Exercise goal
I need the number of lines in the data that contain the word "stored", and nothing beyond it.

The data
(* ===== verification/ChargerRuns.v ===== *)
(** * Runs of the charger

    Every request keeps the invariant; what follows for every run of requests. *)

From Stdlib Require Import String Floats.SpecFloat.
From S2P Require Import Prelude Float32 IecStateMachine EvseContext AuthHandler ChargerTypes ChargerOps ChargerStates Charger ChargerCore ChargerPass ChargerLoop.

Module ChgRuns.

Import Chg ChgOps ChgStates Chgr ChgCore ChgPass ChgLoop.
#[local] Open Scope nat_scope.

(** ** Requests

    The callers never refuse an authorization through [authorize], and withdraw one only
    while no transaction runs; the early return for the state of charge is not configured;
    the clean up of an interrupted transaction comes before everything else. *)
Definition valid (rq : request) (s : Charger) : Prop :=
  match rq with
  | Authorize a _ _ => a = true
  | Deauthorize => flag_transaction_active s = false
  | Setup c => setup_ac_with_soc_timeout c = false
  | CleanupOnStartup _ => False
  | _ => True
  end.

Definition kept (m : op ()) : Prop :=
  ∀ c v, Inv c v → granted v = false → leads see (At c v) m (λ _ s w, Inv (core_of s) w).

Section requests.
#[local] Hint Constants Opaque : typeclass_instances.

Ltac open_kept :=
  let c := fresh "c" in let v := fresh "v" in let HI := fresh "HI" in
  intros c v HI ?; open_inv HI.
Ltac keep_inv := open_kept; walk; settle_with ltac:(constructor).

(** Requests that do not run the state machine. *)
Definition runs_machine (rq : request) : bool :=
  match rq with CpEvent _ | MainTurn | EnableDisable _ _ | ErrorEvents _ => true | _ => false end.

Lemma kept_setup x : setup_ac_with_soc_timeout x = false → kept (setup x).
Proof. intros Hx. open_kept. unfold setup. rewrite Hx. walk; settle_with ltac:(constructor). Qed.

Lemma kept_authorize token result : kept (quiet (authorize true token result)).
Proof. keep_inv. Qed.

Lemma kept_deauthorize c v :
  Inv c v → granted v = false → c_transaction c = false →
  leads see (At c v) (quiet deauthorize_internal) (λ _ s w, Inv (core_of s) w).
Proof. intros HI ? ?. open_inv HI. walk; settle_with ltac:(constructor). Qed.

Lemma kept_publish : kept enable_disable_initial_state_publish.
Proof. open_kept. destruct c_state0; prune; walk; settle_with ltac:(constructor). Qed.

Lemma kept_error_sequence : kept request_error_sequence_internal.
Proof. open_kept. destruct c_state0; prune; walk; settle_with ltac:(constructor). Qed.

Lemma kept_other rq s0 c v :
  runs_machine rq = false → core_of s0 = c → valid rq s0 → Inv c v → granted v = false →
  leads see (At c v) (handle rq) (λ _ s w, Inv (core_of s) w).
Proof.
  intros Hrq Hc Hv HI Hg. destruct rq; try discriminate Hrq; cbn [handle valid] in *;
    try (by apply kept_publish); try (by apply kept_error_sequence); try (by apply kept_setup); try done;
    try (by subst; apply kept_authorize); try (by subst; apply kept_deauthorize);
    clear s0 Hc Hv; open_inv HI; walk; settle_with ltac:(constructor).
Qed.

(** ** Requests that run it *)
Lemma machine_then {B} c v (k : () → op B) Q :
  Inv c v → (∀ c' v', Settled c' v' → leads see (At c' v') (k tt) Q) → leads see (At c v) (run_state_machine ≫= k) Q.
Proof.
  intros HI Hk. eapply leads_bind; [by apply run_state_machine_at|]. intros []. apply leads_from.
  intros s w Hs. by apply Hk.
Qed.

(** Every run of the state machine in the request is the last thing it does to the core. *)
Ltac machine_last :=
  apply machine_then; [|intros ? ? [? ? ? ? ?]; walk; apply ret_at; by intros ? ->].

Lemma kept_enable connector source : kept (quiet (enable_disable connector source)).
Proof.
  open_kept. destruct c_state0; prune; walk.
  all: try (settle_with ltac:(constructor)).
  all: machine_last; bools; constructor; unfold matches, may_charge; core_simpl; try easy_field.
Qed.

Lemma error_event_at e c v :
  Inv c v → granted v = false → leads see (At c v) (error_event e) (λ _ s w, Inv (core_of s) w ∧ granted w = false).
Proof.
  intros HI ?. open_inv HI. unfold error_event.
  walk. all: settle_with ltac:(split; [constructor|]).
Qed.

Lemma kept_errors es : kept (cfor es error_event).
Proof.
  induction es as [|e es IH]; cbn [cfor]; intros c v HI Hg.
  - apply ret_at. by intros s ->.
  - eapply leads_bind; [by apply error_event_at|]. intros []. apply leads_from. intros s w [? ?]. by apply IH.
Qed.

Lemma kept_independent ev : kept (process_cp_events_independent ev).
Proof. open_kept. destruct ev; walk; settle_with ltac:(constructor). Qed.

Lemma cp_events_at ev c v :
  Inv c v → leads see (At c v) (process_cp_events_state ev) (λ _ s w, Inv (core_of s) w).
Proof.
  intros HI. destruct (c_state c) eqn:Hst; open_inv HI; destruct ev; walk; settle_with ltac:(constructor).
Qed.

End requests.

Lemma event_settles ev c v :
  Inv c v → granted v = false → leads see (At c v) (process_event ev) (λ _ s w, Settled (core_of s) w).
Proof.
  intros HI Hg. unfold process_event.
  eapply leads_bind; [by apply kept_independent|]. intros []. apply leads_from. intros s1 w1 H1.
  apply machine_then; [done|]. intros c2 v2 [H2 _ _ _ _].
  eapply leads_bind; [by apply cp_events_at|]. intros []. apply leads_from. intros s3 w3 H3.
  by apply run_state_machine_at.
Qed.

Lemma turn_settles c v : Inv c v → leads see (At c v) main_turn (λ _ s w, Settled (core_of s) w).
Proof.
  intros HI. unfold main_turn. apply silent_then; [apply _|]. intros _. by apply run_state_machine_at.
Qed.

Lemma handle_keeps rq s v :
  valid rq s → Inv (core_of s) v → granted v = false →
  leads see (At (core_of s) v) (handle rq) (λ _ s w, Inv (core_of s) w).
Proof.
  intros Hv HI Hg. destruct (runs_machine rq) eqn:Hrq; [|by eapply kept_other].
  destruct rq; try discriminate Hrq; cbn [handle].
  - eapply leads_conseq; [by apply event_settles|done|]. by intros _ s1 w [H1 _ _ _ _].
  - eapply leads_conseq; [by apply turn_settles|done|]. by intros _ s1 w [H1 _ _ _ _].
  - by apply kept_errors.
  - by apply kept_enable.
Qed.

(** ** Runs *)
Definition closed : protocol := {| session_open := false; session_authorized := false; transaction_open := false |}.
Definition fresh_view : view :=
  {| permission := false; granted := false; proto := Some closed; stored := ""%string |}.
(** What the outside has seen of a run. *)
Definition watch (o : list call) : view := foldl see fresh_view o.
Definition refreshed (v : view) : view :=
  {| permission := permission v; granted := false; proto := proto v; stored := stored v |}.

Fixpoint valid_run (rqs : list request) (s : Charger) : Prop :=
  match rqs with
  | [] => True
  | rq :: rqs' => valid rq s ∧ valid_run rqs' (step rq s).1
  end.

Lemma see_refreshed v o : refreshed (see (refreshed v) o) = refreshed (see v o).
Proof. destruct o as [| | | | | | | | | |[]| | | | | | | | | | | | | | | | | | | | | | |]; reflexivity. Qed.

Lemma refreshed_idem v : refreshed (refreshed v) = refreshed v.
Proof. done. Qed.

Lemma watch_refreshed v o : refreshed (foldl see (refreshed v) o) = refreshed (foldl see v o).
Proof.
  revert v. induction o as [|x o IH]; intros v; [done|]. cbn [foldl].
  by rewrite <- (IH (see (refreshed v) x)), see_refreshed, IH.
Qed.

Lemma step_keeps rq s v :
  valid rq s → Inv (core_of s) (refreshed v) →
  Inv (core_of (step rq s).1) (foldl see (refreshed v) (step rq s).2).
Proof.
  intros Hv HI. destruct (handle_keeps rq s (refreshed v) Hv HI eq_refl s _ (conj eq_refl eq_refl))
    as (a & s' & o & E & H). unfold step. by rewrite E.
Qed.

Lemma inv_refreshed c v : Inv c v → Inv c (refreshed v).
Proof. intros []. by constructor. Qed.

Lemma run_keeps rqs s v :
  valid_run rqs s → Inv (core_of s) (refreshed v) →
  Inv (core_of (run rqs s).1) (refreshed (foldl see v (run rqs s).2)).
Proof.
  revert s v. induction rqs as [|rq rqs IH]; intros s v; cbn [valid_run run]; [done|]. intros [Hv Hr] HI.
  pose proof (inv_refreshed _ _ (step_keeps rq s v Hv HI)) as H1. rewrite watch_refreshed in H1.
  destruct (step rq s) as [s1 o1]. specialize (IH s1 _ Hr H1). destruct (run rqs s1) as [s2 o2]. cbn in *.
  by rewrite foldl_app.
Qed.

Lemma granted_seen v o why : bsp_allow_power_on true why ∈ o → granted (foldl see v o) = true.
Proof.
  assert (∀ o v, granted v = true → granted (foldl see v o) = true) as Hmono.
  { clear. induction o as [|x o IH]; intros v Hv; [done|]. cbn [foldl]. apply IH.
    destruct x as [| | | | | | | | | |[]| | | | | | | | | | | | | | | | | | | | | | |]; cbn; by rewrite ?Hv. }
  revert v. induction o as [|x o IH]; intros v Hin; inversion Hin; subst; cbn [foldl]; [|by apply IH].
  apply Hmono. cbn. apply orb_true_r.
Qed.

Lemma permission_refreshed v o : permission (foldl see (refreshed v) o) = permission (foldl see v o).
Proof. pose proof (watch_refreshed v o) as H. by apply (f_equal permission) in H. Qed.

Lemma may_charge_flags (s : Charger) :
  may_charge (core_of s) →
  (flag_authorized s = true ∧ flag_transaction_active s = true) ∧
  (flag_ev_plugged_in s = true ∧ flag_disable_requested s = false) ∧ shutdown_type s = NoShutdown.
Proof.
  intros [He Hf]. cbn in He, Hf. apply negb_false_iff, bool_decide_eq_true in Hf.
  apply orb_false_iff in He as [[?%negb_false_iff ?%negb_false_iff]%orb_false_iff [?%negb_false_iff ?]%orb_false_iff].
  done.
Qed.

Lemma run_loop_more n m s e s' o :
  run_loop n s = (Ret (Some e), s', o) → n <= m → run_loop m s = (Ret (Some e), s', o).
Proof.
  revert m s o. induction n as [|n IH]; intros m s o E Hm; [done|]. destruct m as [|m]; [lia|]. cbn [run_loop] in *.
  unfold mbind, cmd_mbind, cmd_bind in *. destruct (pass s) as [[[p|[]|] s1] o1]; [|done].
  destruct p; [|done|done]. destruct (run_loop n s1) as [[r s2] o2] eqn:En. injection E as -> -> <-.
  by rewrite (IH m s1 o2 En ltac:(lia)).
Qed.

Lemma run_snoc rqs rq s :
  run (rqs ++ [rq]) s = ((step rq (run rqs s).1).1, (run rqs s).2 ++ (step rq (run rqs s).1).2).
Proof.
  revert s. induction rqs as [|rq' rqs IH]; intros s; cbn [run app].
  - cbn [fst snd app]. destruct (step rq s) as [s1 o1]. cbn. by rewrite app_nil_r.
  - destruct (step rq' s) as [s1 o1]. rewrite IH. destruct (run rqs s1) as [s2 o2]. cbn. by rewrite app_assoc.
Qed.

Lemma turn_step s v :
  Inv (core_of s) (refreshed v) →
  Settled (core_of (step MainTurn s).1) (foldl see (refreshed v) (step MainTurn s).2).
Proof.
  intros HI. destruct (turn_settles _ _ HI s _ (conj eq_refl eq_refl)) as (a & s' & o & E & H).
  unfold step. cbn [handle]. by rewrite E.
Qed.

(** ** Reachable states *)
Section reachable.
Context (pnc : bool) (tp : HlcTerminatePause) (t : Connector_type) (cable : option double) (meters : nat) (now : Z).
Let s0 := Charger_new pnc tp t cable meters now.

Lemma inv_new : Inv (core_of s0) fresh_view.
Proof. constructor; try done. by exists closed. Qed.

Lemma inv_run rqs :
  valid_run rqs s0 → Inv (core_of (run rqs s0).1) (refreshed (watch (run rqs s0).2)).
Proof. intros Hv. apply (run_keeps rqs s0 fresh_view Hv), inv_new. Qed.

(** C4: EvseManager's session events obey the session protocol: a session is opened before
    anything is authorized, a transaction starts only in an authorized open session, one
    at a time, and is finished before its session; the charger's flags are the state of
    the protocol, and the persistent store holds exactly the session of a running
    transaction. *)
Theorem session_protocol rqs :
  valid_run rqs s0 →
  let s := (run rqs s0).1 in
  let v := watch (run rqs s0).2 in
  ∃ p, proto v = Some p ∧ session_open p = session_active s ∧ transaction_open p = flag_transaction_active s ∧
       (flag_authorized s = true → session_authorized p = true) ∧
       stored v = if flag_transaction_active s then session_uuid s else ""%string.
Proof.
  intros Hv. cbv zeta. destruct (inv_run rqs Hv) as [_ _ _ _ _ _ _ _ (p & Hp & H1 & H2 & H3) Hs _ _ _ _].
  exists p. by split_and!.
Qed.

(** C5: the permission to close the contactors is given only to an authorized car with a
    running transaction, while the charger is neither disabled nor in a fatal error. *)
Theorem power_only_when_allowed rqs rq why :
  valid_run rqs s0 → valid rq (run rqs s0).1 →
  bsp_allow_power_on true why ∈ (step rq (run rqs s0).1).2 →
  let s := (step rq (run rqs s0).1).1 in
  flag_authorized s = true ∧ flag_transaction_active s = true ∧ session_active s = true ∧
  flag_ev_plugged_in s = true ∧ flag_disable_requested s = false ∧ shutdown_type s = NoShutdown.
Proof.
  intros Hv Hrq Hin s. pose proof (step_keeps rq _ _ Hrq (inv_run rqs Hv)) as H.
  destruct (inv_granted _ _ H (granted_seen _ _ _ Hin)) as [Hm _]. apply may_charge_flags in Hm as (H1 & H2 & H3).
  split_and!; [apply H1|apply H1|apply (inv_authorized _ _ H), H1|apply H2..|done].
Qed.

(** C6: the loop of the state machine ends after at most [max_passes] passes in every
    reachable state; the bound on the passes is the only fuel of the model. *)
Theorem state_machine_ends rqs n :
  valid_run rqs s0 → max_passes <= n →
  ∃ s' o, run_loop n (run rqs s0).1 = (Ret (Some settled), s', o) ∧
          run_loop max_passes (run rqs s0).1 = (Ret (Some settled), s', o).
Proof.
  intros Hv Hn. destruct (first_loop_at _ _ (inv_run rqs Hv) _ _ (conj eq_refl eq_refl)) as (e & s' & o & E & -> & _).
  exists s', o. split; [|done]. by apply (run_loop_more max_passes).
Qed.

(** After a turn of the main loop the machine is at rest: without a permission in the
    states before and after charging; in PrepareCharging and Charging only with
    authorization, transaction, car, and no fatal error; without car, or when disabled,
    in Idle or Disabled unless it waits for the contactors or a reinitialisation; and
    in a fatal error without a permission, but for the states that do not look at it. *)
Lemma main_turn_rests rqs :
  valid_run rqs s0 →
  let r := run (rqs ++ [MainTurn]) s0 in
  let s := r.1 in
  let st := current_state s in
  let permitted := permission (watch r.2) in
  last_state_detect_state_change s = st ∧
  (permitted = true → unpowered st = false) ∧
  (charging st = true → must_end s = false ∧ shutdown_type s = NoShutdown) ∧
  (not_plugged_or_disabled s = true → ended_in (flag_disable_requested s) st = true) ∧
  (shutdown_type s ≠ NoShutdown → permitted = true → overlooks st = true).
Proof.
  intros Hv. cbv zeta. rewrite run_snoc. cbn [fst snd]. unfold watch. rewrite foldl_app. fold (watch (run rqs s0).2).
  pose proof (turn_step _ _ (inv_run rqs Hv)) as [HI Hst Hch Hfat Hend].
  rewrite <- (permission_refreshed _ (step MainTurn (run rqs s0).1).2).
  set (s := (step MainTurn (run rqs s0).1).1) in *. set (w := foldl see (refreshed _) _) in *. split_and!.
  - done.
  - intros Hp. destruct (inv_permission _ _ HI Hp) as [H _]. by rewrite Hst in H.
  - intros Hc. destruct (Hch Hc) as [H1 H2]. split; [done|]. by apply negb_false_iff, bool_decide_eq_true in H2.
  - done.
  - intros Hf. apply Hfat. by apply negb_true_iff, bool_decide_eq_false.
Qed.

End reachable.

End ChgRuns.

Answer section
3